REQUIRED ACTION:
This task calls for every entry below to be repeated exactly.

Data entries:
************

(** ** Theorems *)

Definition SEND : js_string := text "sendTransaction".
Definition is_send (call : json) : bool :=
  match call with JObj fields => is_text (prop fields "method") "sendTransaction" | _ => false end.
Definition sends (calls : list json) : Z := Z.of_nat (length (List.filter is_send calls)).
Definition calls_of (value : json) : list json := match value with JArr l => l | _ => [value] end.

Lemma validate_call_Ok call n : validate_call call = Ok n -> n = sends [call].
Proof.
  unfold validate_call. intros (item & Hi & H)%bind_Ok_inv. destruct call; try done. apply Ok_inj in Hi as <-. minv H.
  unfold sends. cbn [List.filter is_send]. 
  match goal with K : (if _ then _ else _) = Ok n |- _ => rename K into Hn end.
  destruct (is_text (prop fields "method") "sendTransaction"); [apply bind_Ok_inv in Hn as (u & _ & [= <-])|apply Ok_inj in Hn as <-]; done.
Qed.

Lemma validateRpc_Ok value n :
  validateRpc (Some value) = Ok n -> n = sends (calls_of value) /\ (1 <= length (calls_of value) <= 10)%nat.
Proof.
  unfold validateRpc. fold (calls_of value). intros (u & Hu%require_Ok_inv & H)%bind_Ok_inv. breflect.
  apply Nat.eqb_neq in H0. split; [|lia]. revert H.
  apply (foldM_inv (E:=HttpError) _ (fun l n => n = sends l)); [done|].
  intros l1 n1 call n2 -> (k & ->%validate_call_Ok & [= <-])%bind_Ok_inv. unfold sends.
  rewrite List.filter_app, length_app. lia.
Qed.

Lemma validateRpcEnvelope_Ok value method params :
  validateRpcEnvelope value = Ok (method, params) ->
  exists fields name validate, value = JObj fields /\ prop fields "method" = Some (JStr method) /\
    prop fields "params" = Some (JArr params) /\ validator_of method = Some (name, validate) /\ validate params = Ok tt.
Proof.
  unfold validateRpcEnvelope. intros (fields & Hf & H)%bind_Ok_inv. destruct value as [| | | | |item]; try done. apply Ok_inj in Hf as <-.
  minv H. destruct (prop item "method") as [[| | |m| |]|] eqn:Hm; try done.
  destruct (validator_of m) as [[name validate]|] eqn:Hv; [|done].
  match goal with K : (_ ← paramsArray _; _) = _ |- _ => apply bind_Ok_inv in K as (ps & Hp & ([] & Hval & [= -> ->])%bind_Ok_inv) end.
  exists item, name, validate. split_and!; try done.
  destruct (prop item "params") as [[]|]; try done. by injection Hp as ->.
Qed.

Lemma sends_one fields method :
  prop fields "method" = Some (JStr method) -> sends [JObj fields] = if bool_decide (method = SEND) then 1 else 0.
Proof. intros Hm. unfold sends, SEND. cbn [List.filter is_send]. rewrite Hm. cbn [is_text]. by case_bool_decide. Qed.

Lemma base64_Ok v tx : base64 v = Ok tx ->
  exists s, v = Some (JStr s) /\ base64_decode s = Some tx /\ base64_encode tx = s /\ Z.of_nat (length tx) <= MAX_TRANSACTION_BYTES.
Proof.
  unfold base64. destruct v as [[| | |s| |]|]; try done. intros (u & _ & H)%bind_Ok_inv.
  destruct (base64_decode s) as [decoded|] eqn:Hd; [|done]. apply bind_Ok_inv in H as (u' & H'%require_Ok_inv & [= ->]).
  breflect. by exists s.
Qed.

Lemma validator_of_SEND : validator_of SEND = Some ("sendTransaction", validate_sendTransaction).
Proof. reflexivity. Qed.

(** C37: what the broker charges is what the sandbox can do: an accepted body
    is charged one mutation for each of its calls that sends a transaction, at
    most ten; of a body that the gateway lets through as well, it is charged
    exactly whether it sends a transaction; and such a transaction is
    canonical base64 of at most 1232 bytes. *)
Theorem rpc_mutations_metered value :
  (forall n, validateRpc (Some value) = Ok n -> n = sends (calls_of value) /\ 0 <= n <= 10) /\
  (forall n method params, validateRpc (Some value) = Ok n -> validateRpcEnvelope value = Ok (method, params) ->
     n = if bool_decide (method = SEND) then 1 else 0) /\
  (forall params, validateRpcEnvelope value = Ok (SEND, params) ->
     exists s tx, params !! 0%nat = Some (JStr s) /\ base64_decode s = Some tx /\ base64_encode tx = s /\
       Z.of_nat (length tx) <= MAX_TRANSACTION_BYTES).
Proof.
  split_and!.
  - intros n [-> Hl]%validateRpc_Ok. split; [done|]. unfold sends.
    pose proof (List.filter_length_le is_send (calls_of value)). lia.
  - intros n method params [-> _]%validateRpc_Ok (fields & _ & _ & -> & Hm & _)%validateRpcEnvelope_Ok. by apply sends_one.
  - intros params (fields & name & validate & _ & _ & _ & Hv & Hval)%validateRpcEnvelope_Ok.
    rewrite validator_of_SEND in Hv. injection Hv as _ <-. unfold validate_sendTransaction in Hval. minv Hval.
    found base64_Ok as (s & H). by exists s, a0.
Qed.

(** [String] turns an array of one text into that text: such a method passes
    the broker's list and none of the checks for the method it names, and is
    not charged.  The gateway refuses it. *)
Definition array_method : json :=
  JObj [(text "jsonrpc", JStr (text "2.0")); (text "id", JNum (Int 1)); (text "method", JArr [JStr SEND]);
        (text "params", JArr [])].
Example rpc_array_method_uncounted :
  validateRpc (Some array_method) = Ok 0 /\ validateRpcEnvelope array_method = Err Refused.
Proof. vm_compute. by split. Qed.

(** A request body that is not an object is answered as a bad gateway. *)
Example rpc_scalar_body_is_502 : validateRpc (Some (JNum (Int 5))) = Err (Http 502).
Proof. reflexivity. Qed.

Definition ex_send : json :=
  JObj [(text "jsonrpc", JStr (text "2.0")); (text "id", JNum (Int 1)); (text "method", JStr SEND);
        (text "params", JArr [JStr (text "AQID"); JObj [(text "encoding", JStr (text "base64"))]])].
Example rpc_mutations_witness :
  1 = sends (calls_of ex_send) /\ exists s tx, base64_decode s = Some tx /\ base64_encode tx = s /\ tx = [1; 2; 3].
Proof.
  destruct (rpc_mutations_metered ex_send) as (H1 & _ & H3).
  split; [apply H1; vm_compute; reflexivity|].
  destruct (H3 [JStr (text "AQID"); JObj [(text "encoding", JStr (text "base64"))]] ltac:(vm_compute; reflexivity))
    as (s & tx & Hs & Hd & He & _).
  exists s, tx. vm_compute in Hs. injection Hs as <-. vm_compute in Hd. injection Hd as <-. split; [reflexivity|]. split; reflexivity.
Defined.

************

WORKED SOLUTION:
(** ** Theorems *)

Definition SEND : js_string := text "sendTransaction".
Definition is_send (call : json) : bool :=
  match call with JObj fields => is_text (prop fields "method") "sendTransaction" | _ => false end.
Definition sends (calls : list json) : Z := Z.of_nat (length (List.filter is_send calls)).
Definition calls_of (value : json) : list json := match value with JArr l => l | _ => [value] end.

Lemma validate_call_Ok call n : validate_call call = Ok n -> n = sends [call].
Proof.
  unfold validate_call. intros (item & Hi & H)%bind_Ok_inv. destruct call; try done. apply Ok_inj in Hi as <-. minv H.
  unfold sends. cbn [List.filter is_send]. 
  match goal with K : (if _ then _ else _) = Ok n |- _ => rename K into Hn end.
  destruct (is_text (prop fields "method") "sendTransaction"); [apply bind_Ok_inv in Hn as (u & _ & [= <-])|apply Ok_inj in Hn as <-]; done.
Qed.

Lemma validateRpc_Ok value n :
  validateRpc (Some value) = Ok n -> n = sends (calls_of value) /\ (1 <= length (calls_of value) <= 10)%nat.
Proof.
  unfold validateRpc. fold (calls_of value). intros (u & Hu%require_Ok_inv & H)%bind_Ok_inv. breflect.
  apply Nat.eqb_neq in H0. split; [|lia]. revert H.
  apply (foldM_inv (E:=HttpError) _ (fun l n => n = sends l)); [done|].
  intros l1 n1 call n2 -> (k & ->%validate_call_Ok & [= <-])%bind_Ok_inv. unfold sends.
  rewrite List.filter_app, length_app. lia.
Qed.

Lemma validateRpcEnvelope_Ok value method params :
  validateRpcEnvelope value = Ok (method, params) ->
  exists fields name validate, value = JObj fields /\ prop fields "method" = Some (JStr method) /\
    prop fields "params" = Some (JArr params) /\ validator_of method = Some (name, validate) /\ validate params = Ok tt.
Proof.
  unfold validateRpcEnvelope. intros (fields & Hf & H)%bind_Ok_inv. destruct value as [| | | | |item]; try done. apply Ok_inj in Hf as <-.
  minv H. destruct (prop item "method") as [[| | |m| |]|] eqn:Hm; try done.
  destruct (validator_of m) as [[name validate]|] eqn:Hv; [|done].
  match goal with K : (_ ← paramsArray _; _) = _ |- _ => apply bind_Ok_inv in K as (ps & Hp & ([] & Hval & [= -> ->])%bind_Ok_inv) end.
  exists item, name, validate. split_and!; try done.
  destruct (prop item "params") as [[]|]; try done. by injection Hp as ->.
Qed.

Lemma sends_one fields method :
  prop fields "method" = Some (JStr method) -> sends [JObj fields] = if bool_decide (method = SEND) then 1 else 0.
Proof. intros Hm. unfold sends, SEND. cbn [List.filter is_send]. rewrite Hm. cbn [is_text]. by case_bool_decide. Qed.

Lemma base64_Ok v tx : base64 v = Ok tx ->
  exists s, v = Some (JStr s) /\ base64_decode s = Some tx /\ base64_encode tx = s /\ Z.of_nat (length tx) <= MAX_TRANSACTION_BYTES.
Proof.
  unfold base64. destruct v as [[| | |s| |]|]; try done. intros (u & _ & H)%bind_Ok_inv.
  destruct (base64_decode s) as [decoded|] eqn:Hd; [|done]. apply bind_Ok_inv in H as (u' & H'%require_Ok_inv & [= ->]).
  breflect. by exists s.
Qed.

Lemma validator_of_SEND : validator_of SEND = Some ("sendTransaction", validate_sendTransaction).
Proof. reflexivity. Qed.

(** C37: what the broker charges is what the sandbox can do: an accepted body
    is charged one mutation for each of its calls that sends a transaction, at
    most ten; of a body that the gateway lets through as well, it is charged
    exactly whether it sends a transaction; and such a transaction is
    canonical base64 of at most 1232 bytes. *)
Theorem rpc_mutations_metered value :
  (forall n, validateRpc (Some value) = Ok n -> n = sends (calls_of value) /\ 0 <= n <= 10) /\
  (forall n method params, validateRpc (Some value) = Ok n -> validateRpcEnvelope value = Ok (method, params) ->
     n = if bool_decide (method = SEND) then 1 else 0) /\
  (forall params, validateRpcEnvelope value = Ok (SEND, params) ->
     exists s tx, params !! 0%nat = Some (JStr s) /\ base64_decode s = Some tx /\ base64_encode tx = s /\
       Z.of_nat (length tx) <= MAX_TRANSACTION_BYTES).
Proof.
  split_and!.
  - intros n [-> Hl]%validateRpc_Ok. split; [done|]. unfold sends.
    pose proof (List.filter_length_le is_send (calls_of value)). lia.
  - intros n method params [-> _]%validateRpc_Ok (fields & _ & _ & -> & Hm & _)%validateRpcEnvelope_Ok. by apply sends_one.
  - intros params (fields & name & validate & _ & _ & _ & Hv & Hval)%validateRpcEnvelope_Ok.
    rewrite validator_of_SEND in Hv. injection Hv as _ <-. unfold validate_sendTransaction in Hval. minv Hval.
    found base64_Ok as (s & H). by exists s, a0.
Qed.

(** [String] turns an array of one text into that text: such a method passes
    the broker's list and none of the checks for the method it names, and is
    not charged.  The gateway refuses it. *)
Definition array_method : json :=
  JObj [(text "jsonrpc", JStr (text "2.0")); (text "id", JNum (Int 1)); (text "method", JArr [JStr SEND]);
        (text "params", JArr [])].
Example rpc_array_method_uncounted :
  validateRpc (Some array_method) = Ok 0 /\ validateRpcEnvelope array_method = Err Refused.
Proof. vm_compute. by split. Qed.

(** A request body that is not an object is answered as a bad gateway. *)
Example rpc_scalar_body_is_502 : validateRpc (Some (JNum (Int 5))) = Err (Http 502).
Proof. reflexivity. Qed.

Definition ex_send : json :=
  JObj [(text "jsonrpc", JStr (text "2.0")); (text "id", JNum (Int 1)); (text "method", JStr SEND);
        (text "params", JArr [JStr (text "AQID"); JObj [(text "encoding", JStr (text "base64"))]])].
Example rpc_mutations_witness :
  1 = sends (calls_of ex_send) /\ exists s tx, base64_decode s = Some tx /\ base64_encode tx = s /\ tx = [1; 2; 3].
Proof.
  destruct (rpc_mutations_metered ex_send) as (H1 & _ & H3).
  split; [apply H1; vm_compute; reflexivity|].
  destruct (H3 [JStr (text "AQID"); JObj [(text "encoding", JStr (text "base64"))]] ltac:(vm_compute; reflexivity))
    as (s & tx & Hs & Hd & He & _).
  exists s, tx. vm_compute in Hs. injection Hs as <-. vm_compute in Hd. injection Hd as <-. split; [reflexivity|]. split; reflexivity.
Defined.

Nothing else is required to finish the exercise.